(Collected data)
(** Every offset the system holds (local, loaded by the goroutine, stored in the database) is one
    of [known]. *)
Record offsets_known (known : list Z) (gs : sync_state * storage DB) : Prop := {
  ok_storage : storage_ok gs.2;
  ok_local : s_offset gs.2 = 0 \/ s_offset gs.2 ∈ known;
  ok_loaded : forall o, gs.1 = SyncLoaded o -> o ∈ known /\ in_int64 o;
  ok_stored : forall o, persisted (s_db gs.2) = Some o -> o ∈ known
}.

Lemma offsets_known_put known g g' o s :
  offsets_known known (g, s) -> o ∈ known -> in_int64 o ->
  (forall o', g' = SyncLoaded o' -> g = SyncLoaded o') ->
  offsets_known known (g', (putOffset o s).2) /\
  delete offsetKey (db_map (s_db (putOffset o s).2)) = delete offsetKey (db_map (s_db s)) /\
  exists d, putOffset o s = (None, set_db d s).
Proof.
  intros [W Hl Hg Hs] Ho Hi Hgg. simpl in *.
  destruct (putOffset_spec o s W Hi) as (d & -> & W' & Hm). simpl. split_and!.
  - constructor; simpl; [done|done|by intros o' ?; apply Hg, Hgg|].
    intros o'. rewrite (persisted_insert _ _ _ Hi Hm). by intros [= <-].
  - by rewrite Hm, delete_insert_eq.
  - eauto.
Qed.

Lemma offsets_known_weaken known known' gs :
  known ⊆ known' -> offsets_known known gs -> offsets_known known' gs.
Proof.
  intros Hsub [W Hl Hg Hs]. constructor; [done| | |].
  - destruct Hl; auto.
  - intros o E. destruct (Hg o E). auto.
  - auto.
Qed.

Lemma ldb_step_known a known gs gs' :
  offsets_known known gs -> action_ok a -> ldb_step a gs = Some gs' ->
  offsets_known (set_offsets a ++ known) gs' /\
  delete offsetKey (db_map (s_db gs'.2)) = apply_action a (delete offsetKey (db_map (s_db gs.2))).
Proof.
  intros K Ha Hstep. destruct gs as [g s]. pose proof K as [W Hl Hg Hs]. simpl in *.
  destruct a as [k v|k|o| |c]; simpl in *.
  - injection Hstep as <-. destruct (storage_Set_spec k v s W Ha) as (d & -> & W' & Hm). simpl.
    rewrite Hm, delete_insert_ne by done. split; [|done]. constructor; simpl; try done.
    intros o. rewrite (persisted_proper (s_db s)) by (by rewrite Hm, lookup_insert_ne). apply Hs.
  - injection Hstep as <-. destruct (storage_Delete_spec k s W Ha) as (d & -> & W' & Hm). simpl.
    rewrite Hm, delete_delete. split; [|done]. constructor; simpl; try done.
    intros o. rewrite (persisted_proper (s_db s)) by (by rewrite Hm, lookup_delete_ne). apply Hs.
  - injection Hstep as <-. set (s1 := mkStorage o (s_recovered s) (s_close s) (s_closed s) (s_db s)).
    assert (offsets_known (o :: known) (g, s1)) as K1.
    { constructor; simpl; [destruct W; by constructor|right; left| |].
      - intros o' E. destruct (Hg o' E). split; [by right|done].
      - intros o' E. right. auto. }
    unfold storage_SetOffset. fold s1. destruct (s_recovered s1); [|done].
    destruct (offsets_known_put _ g g o s1 K1) as (? & ? & _); [left|done|auto|done].
  - unfold storage_MarkRecovered in Hstep. destruct (s_offset s =? 0) eqn:E0; simp_bool.
    + destruct (s_recovered s); [done|]. injection Hstep as <-. split; [|done].
      constructor; simpl; try done. destruct W; by constructor.
    + destruct Hl as [?|Hl]; [done|].
      destruct (offsets_known_put _ g g (s_offset s) s K Hl (so_offset _ W)) as (K' & Hd & d & E); [auto|].
      rewrite E in *. simpl in *. destruct (s_recovered s); [done|]. injection Hstep as <-.
      split; [|done]. destruct K' as [W' ? ? ?]. constructor; simpl in *; try done.
      destruct W'; by constructor.
  - destruct g as [|o|]; destruct c; simpl in Hstep; try done.
    + destruct (s_close s); [|done]. injection Hstep as <-. split; [|done]. by constructor.
    + destruct (s_recovered s); [|done]. injection Hstep as <-. split; [|done]. by constructor.
    + injection Hstep as <-. split; [|done]. constructor; simpl; try done.
      intros o. destruct (s_offset s =? 0) eqn:E0; simp_bool; [done|]. intros [= <-].
      destruct Hl; [done|]. split; [done|apply W].
    + injection Hstep as <-. destruct (Hg o eq_refl) as [Hin Hi].
      destruct (offsets_known_put _ _ SyncSelect o s K Hin Hi) as (? & ? & _); done.
Qed.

Assigned task: Please say only the number of lines in the data that hold "left".

Your solution: 2